TASK:
Only the lines below between the ones containing "let party2 := exclude_party2 (form s) in" and "if Js.falsy party1 || Js.falsy party2 then", inclusive, are to be reproduced, each exactly as it stands.

DATASET ENTRIES:
- - -

(** [scan_once] with the loops of [_parse_object] and [_parse_array].
    A fuel above twice the length of the text is never used up
    ([fuel_enough] below); [None] stands for the errors of the scanner.  A key met again overwrites its value and
    keeps its place, as [PyDict_SetItem] does. *)
Fixpoint scan_once (fuel : nat) (l : pystr) : option (pyvalue * pystr) :=
  match fuel with
  | O => None
  | S fuel' =>
      match l with
      | [] => None
      | c :: l1 =>
          if (c =? QUOTE)%N then
            match scanstring l1 with
            | Some (s, rest) => Some (PyStr s, rest)
            | None => None
            end
          else if (c =? LBRACE)%N then
            match skip_whitespace l1 with
            | c' :: rest =>
                if (c' =? RBRACE)%N then Some (PyDict [], rest)
                else parse_object_items fuel' (c' :: rest) []
            | [] => None
            end
          else if (c =? LBRACKET)%N then
            match skip_whitespace l1 with
            | c' :: rest =>
                if (c' =? RBRACKET)%N then Some (PyList [], rest)
                else parse_array_items fuel' (c' :: rest) []
            | [] => None
            end
          else scan_atom l
      end
  end

with parse_object_items (fuel : nat) (l : pystr) (acc : dict pyvalue)
  : option (pyvalue * pystr) :=
  match fuel with
  | O => None
  | S fuel' =>
      match l with
      | q :: l1 =>
          if (q =? QUOTE)%N then
            match scanstring l1 with
            | None => None
            | Some (key, l2) =>
                match skip_whitespace l2 with
                | colon :: l3 =>
                    if (colon =? COLON)%N then
                      match scan_once fuel' (skip_whitespace l3) with
                      | None => None
                      | Some (v, l4) =>
                          let acc' := dict_set acc key v in
                          match skip_whitespace l4 with
                          | d :: l5 =>
                              if (d =? RBRACE)%N then Some (PyDict acc', l5)
                              else if (d =? COMMA)%N
                              then parse_object_items fuel' (skip_whitespace l5) acc'
                              else None
                          | [] => None
                          end
                      end
                    else None
                | [] => None
                end
            end
          else None
      | [] => None
      end
  end

with parse_array_items (fuel : nat) (l : pystr) (acc : list pyvalue)
  : option (pyvalue * pystr) :=
  match fuel with
  | O => None
  | S fuel' =>
      match scan_once fuel' l with
      | None => None
      | Some (v, l1) =>
          let acc' := acc ++ [v] in
          match skip_whitespace l1 with
          | d :: l2 =>
              if (d =? RBRACKET)%N then Some (PyList acc', l2)
              else if (d =? COMMA)%N
              then parse_array_items fuel' (skip_whitespace l2) acc'
              else None
          | [] => None
          end
      end
  end.

Definition BOM : N := 0xFEFF.

(** [json.loads]: no byte-order mark, optional whitespace, one value,
    optional whitespace, the end of the text.  [None] is a
    [JSONDecodeError].  The limits of the interpreter (the depth of the
    recursion, the number of digits of an integer) are not modelled: a
    text beyond them makes [json.loads] raise, whatever is computed
    here. *)
Definition json_loads (s : pystr) : option pyvalue :=
  match s with
  | c :: _ =>
      if (c =? BOM)%N then None
      else
        match scan_once (S (2 * List.length s)) (skip_whitespace s) with
        | Some (v, rest) =>
            match skip_whitespace rest with
            | [] => Some v
            | _ :: _ => None
            end
        | None => None
        end
  | [] => None
  end.
(** [Math.min]: [NaN] if an argument is [NaN], and [-0] below [+0]. *)
Definition min (a b : float) : float :=
  if PrimFloat.is_nan a then a
  else if PrimFloat.is_nan b then b
  else if PrimFloat.ltb a b then a
  else if PrimFloat.ltb b a then b
  else if PrimFloat.get_sign a then a else b.

#[export] Instance float_arith : JsArith float := {
  lit := of_Z;
  add := PrimFloat.add;
  sub := PrimFloat.sub;
  mul := PrimFloat.mul;
  div := PrimFloat.div;
  neg := PrimFloat.opp;
  math_max := max;
  math_min := min
}.
End Binary64.

(** ** Data model *)

(** An entry of the roster as the server sends it. *)
Record Party : Type := mkParty {
  name : string;
  seats : Z;
  economic : Q;
  social : Q
}.

(** An exclusion or inclusion: the array of party names. *)
Definition Constraint : Type := list string.

(** [getBoundingClientRect()] of the spectrum container. *)
Record Rect (num : Type) : Type := mkRect {
  left : num;
  top : num;
  width : num;
  height : num
}.
Arguments mkRect {num}.
Arguments left {num}.
Arguments top {num}.
Arguments width {num}.
Arguments height {num}.

(** The global [dragState]. *)
Record DragState : Type := mkDrag {
  isDragging : bool;
  dragParty : option Party;
  containerRect : option (Rect Q)
}.

(** The form controls the functions read and write; a number field is
    represented by what [parseInt] returns on its content. *)
Record Form : Type := mkForm {
  exclude_party1 : string;
  exclude_party2 : string;
  include_party1 : string;
  include_party2 : string;
  min_parties : Js.number;
  max_parties : Js.number;
  poll_dropdown : string
}.

(** The module-level variables together with the parts of the page the
    functions read: the form, the [data-party] of the checked party
    checkboxes in document order, and the [offsetWidth] and [offsetHeight]
    of the spectrum container. *)
Record App : Type := mkApp {
  parties : list Party;
  exclusions : list Constraint;
  inclusions : list Constraint;
  dragState : DragState;
  form : Form;
  checked : list string;
  offsetWidth : Q;
  offsetHeight : Q
}.

Definition set_parties (ps : list Party) (s : App) : App :=
  mkApp ps (exclusions s) (inclusions s) (dragState s) (form s)
        (checked s) (offsetWidth s) (offsetHeight s).
Definition set_exclusions (l : list Constraint) (s : App) : App :=
  mkApp (parties s) l (inclusions s) (dragState s) (form s)
        (checked s) (offsetWidth s) (offsetHeight s).
Definition set_inclusions (l : list Constraint) (s : App) : App :=
  mkApp (parties s) (exclusions s) l (dragState s) (form s)
        (checked s) (offsetWidth s) (offsetHeight s).
Definition set_dragState (d : DragState) (s : App) : App :=
  mkApp (parties s) (exclusions s) (inclusions s) d (form s)
        (checked s) (offsetWidth s) (offsetHeight s).
Definition set_form (f : Form) (s : App) : App :=
  mkApp (parties s) (exclusions s) (inclusions s) (dragState s) f
        (checked s) (offsetWidth s) (offsetHeight s).
Definition set_checked (c : list string) (s : App) : App :=
  mkApp (parties s) (exclusions s) (inclusions s) (dragState s) (form s)
        c (offsetWidth s) (offsetHeight s).

Definition set_exclude_fields (p1 p2 : string) (f : Form) : Form :=
  mkForm p1 p2 (include_party1 f) (include_party2 f)
         (min_parties f) (max_parties f) (poll_dropdown f).
Definition set_include_fields (p1 p2 : string) (f : Form) : Form :=
  mkForm (exclude_party1 f) (exclude_party2 f) p1 p2
         (min_parties f) (max_parties f) (poll_dropdown f).
Definition set_min_parties (v : Js.number) (f : Form) : Form :=
  mkForm (exclude_party1 f) (exclude_party2 f)
         (include_party1 f) (include_party2 f)
         v (max_parties f) (poll_dropdown f).

(** ** Coordinates and pixels *)

Declare Scope js_scope.
Delimit Scope js_scope with js.
Notation "a + b" := (add a b) : js_scope.
Notation "a - b" := (sub a b) : js_scope.
Notation "a * b" := (mul a b) : js_scope.
Notation "a / b" := (div a b) : js_scope.
Notation "- a" := (neg a) : js_scope.

Section Coordinates.
Context {num : Type} `{JsArith num}.
Local Open Scope js_scope.

(** [const padding = 50], in [updateSpectrum], [handleMouseMove] and
    [handleMouseUp]. *)
Definition padding : num := lit 50.

(** [updateSpectrum], the position of a party: from the [-1, 1] range to
    the container. *)
Definition spectrumPosition (containerWidth containerHeight : num)
           (economic social : num) : num * num :=
  let usableWidth := containerWidth - (padding * lit 2) in
  let usableHeight := containerHeight - (padding * lit 2) in
  let x := padding + ((economic + lit 1) / lit 2) * usableWidth in
  let y := padding + ((- social + lit 1) / lit 2) * usableHeight in
  (x, y).

(** [handleMouseUp], the final position: the release point relative to the
    container, constrained, then converted back to the [-1, 1] range. *)
Definition releasePosition (containerRect : Rect num)
           (clientX clientY : num) : num * num :=
  let mouseX := clientX - left containerRect in
  let mouseY := clientY - top containerRect in
  let constrainedX :=
    math_max padding (math_min (width containerRect - padding) mouseX) in
  let constrainedY :=
    math_max padding (math_min (height containerRect - padding) mouseY) in
  let usableWidth := width containerRect - (padding * lit 2) in
  let usableHeight := height containerRect - (padding * lit 2) in
  let economic := ((constrainedX - padding) / usableWidth) * lit 2 - lit 1 in
  let social := - (((constrainedY - padding) / usableHeight) * lit 2 - lit 1) in
  (economic, social).

End Coordinates.

(** ** What the functions render and request *)

(** A row of the party table: the two text cells and the checkbox. *)
Record TableRow : Type := mkRow {
  cell_name : string;
  cell_seats : Z;
  checkbox_party : string
}.

(** An [<option>] of a dropdown. *)
Record OptionEl : Type := mkOption {
  value : string;
  text : string
}.

(** The options of the four constraint dropdowns. *)
Record Dropdowns : Type := mkDropdowns {
  exclude1_options : list OptionEl;
  exclude2_options : list OptionEl;
  include1_options : list OptionEl;
  include2_options : list OptionEl
}.

(** A party circle of the spectrum map: its [data-party], its position and
    whether it carries the [selected] class. Size, colour and label are
    presentation attributes and are left out. *)
Record SpectrumParty : Type := mkSpectrumParty {
  dataset_party : string;
  style_left : Q;
  style_top : Q;
  selected_class : bool
}.

(** The content of the coalition counter. *)
Inductive CoalitionInfo : Type :=
| MajorityInfo (coalitionSeats : Z)            (* text-success, "n / 150 Majority" *)
| NeededInfo (coalitionSeats needed : Z).      (* text-danger, "n / 150 (k more needed)" *)

(** The JSON body of a successful or failed roster response. *)
Record Response : Type := mkResponse {
  success : bool;
  data_parties : list Party;
  total_seats : Z
}.

Inductive Effect : Type :=
| Alert (msg : string)
| FetchCoalitions (minParties maxParties : Js.number)
                  (excl incl : list Constraint)
| FetchChangePoll (poll_name : string)
| FetchUpdatePosition (party_name : string) (economic social : Q)
| ShowTotalSeats (total : Z)
| RenderPartyTable (rows : list TableRow)
| RenderDropdowns (d : Dropdowns)
| RenderSpectrum (circles : list SpectrumParty)
| RenderCoalitionInfo (info : CoalitionInfo)
| RenderExclusions (l : list Constraint)
| RenderInclusions (l : list Constraint)
| MarkRows (selected : list bool)
| RecreateChart
| UpdateChart
| ShowPartyInfo (p : Party)
| LogError (msg : string).

(** ** The functions of main.js *)

(** [updateCoalitions], up to the request: the response only feeds the
    coalition table. *)
Definition updateCoalitions (s : App) : App * list Effect :=
  let minParties := min_parties (form s) in
  let maxParties := max_parties (form s) in
  if Js.gt minParties maxParties then
    (set_form (set_min_parties maxParties (form s)) s,
     [Alert "Minimum parties cannot be greater than maximum parties"])
  else
    (s, [FetchCoalitions minParties maxParties (exclusions s) (inclusions s)]).

(** Which way a call of [addExclusion] or [addInclusion] ended: at one of
    the early [return]s after an alert, or after the [push]. *)
Inductive Outcome : Type :=
| Rejected
| Added.

Record Result : Type := mkResult {
  outcome : Outcome;
  after : App;
  effects : list Effect
}.

(** [addExclusion] from the point where [exclusion] is set: the duplicate
    and conflict tests, then the [push]. *)
Definition addExclusion_checked (exclusion : Constraint) (s : App) : Result :=
  let exclusionStr := Js.join "-" exclusion in
  if Js.some (fun e => (Js.join "-" e =? exclusionStr)%string) (exclusions s) then
    mkResult Rejected s [Alert "This exclusion already exists"]
  else if Js.some (fun i => (Js.join "-" i =? exclusionStr)%string) (inclusions s) then
    mkResult Rejected s [Alert "These parties are already set as inclusions"]
  else
    let s1 := set_exclusions (exclusions s ++ [exclusion]) s in
    let '(s2, requests) := updateCoalitions s1 in
    mkResult Added
             (set_form (set_exclude_fields "" "" (form s2)) s2)
             (RenderExclusions (exclusions s1) :: requests).

Definition addExclusion (s : App) : Result :=
  let party1 := exclude_party1 (form s) in
  let party2 := exclude_party2 (form s) in
  if Js.falsy party1 then
    mkResult Rejected s [Alert "Please select at least one party"]
  else if Js.falsy party2 then
    (* single party exclusion *)
    addExclusion_checked [party1] s
  else if (party1 =? party2)%string then
    mkResult Rejected s [Alert "Please select two different parties"]
  else
    (* two-party exclusion *)
    addExclusion_checked (Js.sort [party1; party2]) s.

Definition addInclusion (s : App) : Result :=
  let party1 := include_party1 (form s) in
  let party2 := include_party2 (form s) in
  if Js.falsy party1 || Js.falsy party2 then
    mkResult Rejected s [Alert "Please select two parties"]
  else if (party1 =? party2)%string then
    mkResult Rejected s [Alert "Please select two different parties"]
  else
    let inclusion := Js.sort [party1; party2] in
    let inclusionStr := Js.join "-" inclusion in
    if Js.some (fun i => (Js.join "-" i =? inclusionStr)%string) (inclusions s) then
      mkResult Rejected s [Alert "This inclusion already exists"]
    else if Js.some (fun e => (Js.join "-" e =? inclusionStr)%string) (exclusions s) then
      mkResult Rejected s [Alert "These parties are already set as exclusions"]
    else
      let s1 := set_inclusions (inclusions s ++ [inclusion]) s in
      let '(s2, requests) := updateCoalitions s1 in
      mkResult Added
               (set_form (set_include_fields "" "" (form s2)) s2)
               (RenderInclusions (inclusions s1) :: requests).

Definition removeExclusion (index : Z) (s : App) : App * list Effect :=
  let s1 := set_exclusions (Js.splice1 (exclusions s) index) s in
  let '(s2, requests) := updateCoalitions s1 in
  (s2, RenderExclusions (exclusions s1) :: requests).

Definition removeInclusion (index : Z) (s : App) : App * list Effect :=
  let s1 := set_inclusions (Js.splice1 (inclusions s) index) s in
  let '(s2, requests) := updateCoalitions s1 in
  (s2, RenderInclusions (inclusions s1) :: requests).

(** What the user does to the constraint lists: choose the two values of
    the exclude (include) dropdowns and press the add button, or press the
    remove button that was rendered with [index]. *)
Inductive Call : Type :=
| CallAddExclusion (party1 party2 : string)
| CallAddInclusion (party1 party2 : string)
| CallRemoveExclusion (index : Z)
| CallRemoveInclusion (index : Z).

Definition call (s : App) (c : Call) : App :=
  match c with
  | CallAddExclusion p1 p2 =>
      after (addExclusion (set_form (set_exclude_fields p1 p2 (form s)) s))
  | CallAddInclusion p1 p2 =>
      after (addInclusion (set_form (set_include_fields p1 p2 (form s)) s))
  | CallRemoveExclusion index => fst (removeExclusion index s)
  | CallRemoveInclusion index => fst (removeInclusion index s)
  end.

Definition calls (s : App) (l : list Call) : App := fold_left call l s.

(** The state when the script is loaded: [let parties = []],
    [let exclusions = []], [let inclusions = []] and the initial
    [dragState], on a page with the given form and container. *)
Definition loaded (f : Form) (w h : Q) : App :=
  mkApp [] [] [] (mkDrag false None None) f [] w h.

(** [populatePartyTable]: one row per entry of the roster. The rows are
    rebuilt, so no checkbox is checked afterwards. *)
Definition populatePartyTable (s : App) : App * list TableRow :=
  (set_checked [] s,
   map (fun party => mkRow (name party) (seats party) (name party)) (parties s)).

(** [populateDropdowns]: the placeholder followed by the parties that hold
    seats. The rebuilt selects show their first option, whose value is
    empty. *)
Definition partyOptions (ps : list Party) : list OptionEl :=
  map (fun p => mkOption (name p) (name p)) (filter (fun p => 0 <? seats p) ps).

Definition populateDropdowns (s : App) : App * Dropdowns :=
  let options := partyOptions (parties s) in
  (set_form (set_include_fields "" "" (set_exclude_fields "" "" (form s))) s,
   mkDropdowns
     (mkOption "" "Select party" :: options)
     (mkOption "" "Select party (optional)" :: options)
     (mkOption "" "Select party" :: options)
     (mkOption "" "Select party" :: options)).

- - -

WRITTEN ANSWER:
  let party2 := exclude_party2 (form s) in
  if Js.falsy party1 then
    mkResult Rejected s [Alert "Please select at least one party"]
  else if Js.falsy party2 then
    (* single party exclusion *)
    addExclusion_checked [party1] s
  else if (party1 =? party2)%string then
    mkResult Rejected s [Alert "Please select two different parties"]
  else
    (* two-party exclusion *)
    addExclusion_checked (Js.sort [party1; party2]) s.

Definition addInclusion (s : App) : Result :=
  let party1 := include_party1 (form s) in
  let party2 := include_party2 (form s) in
  if Js.falsy party1 || Js.falsy party2 then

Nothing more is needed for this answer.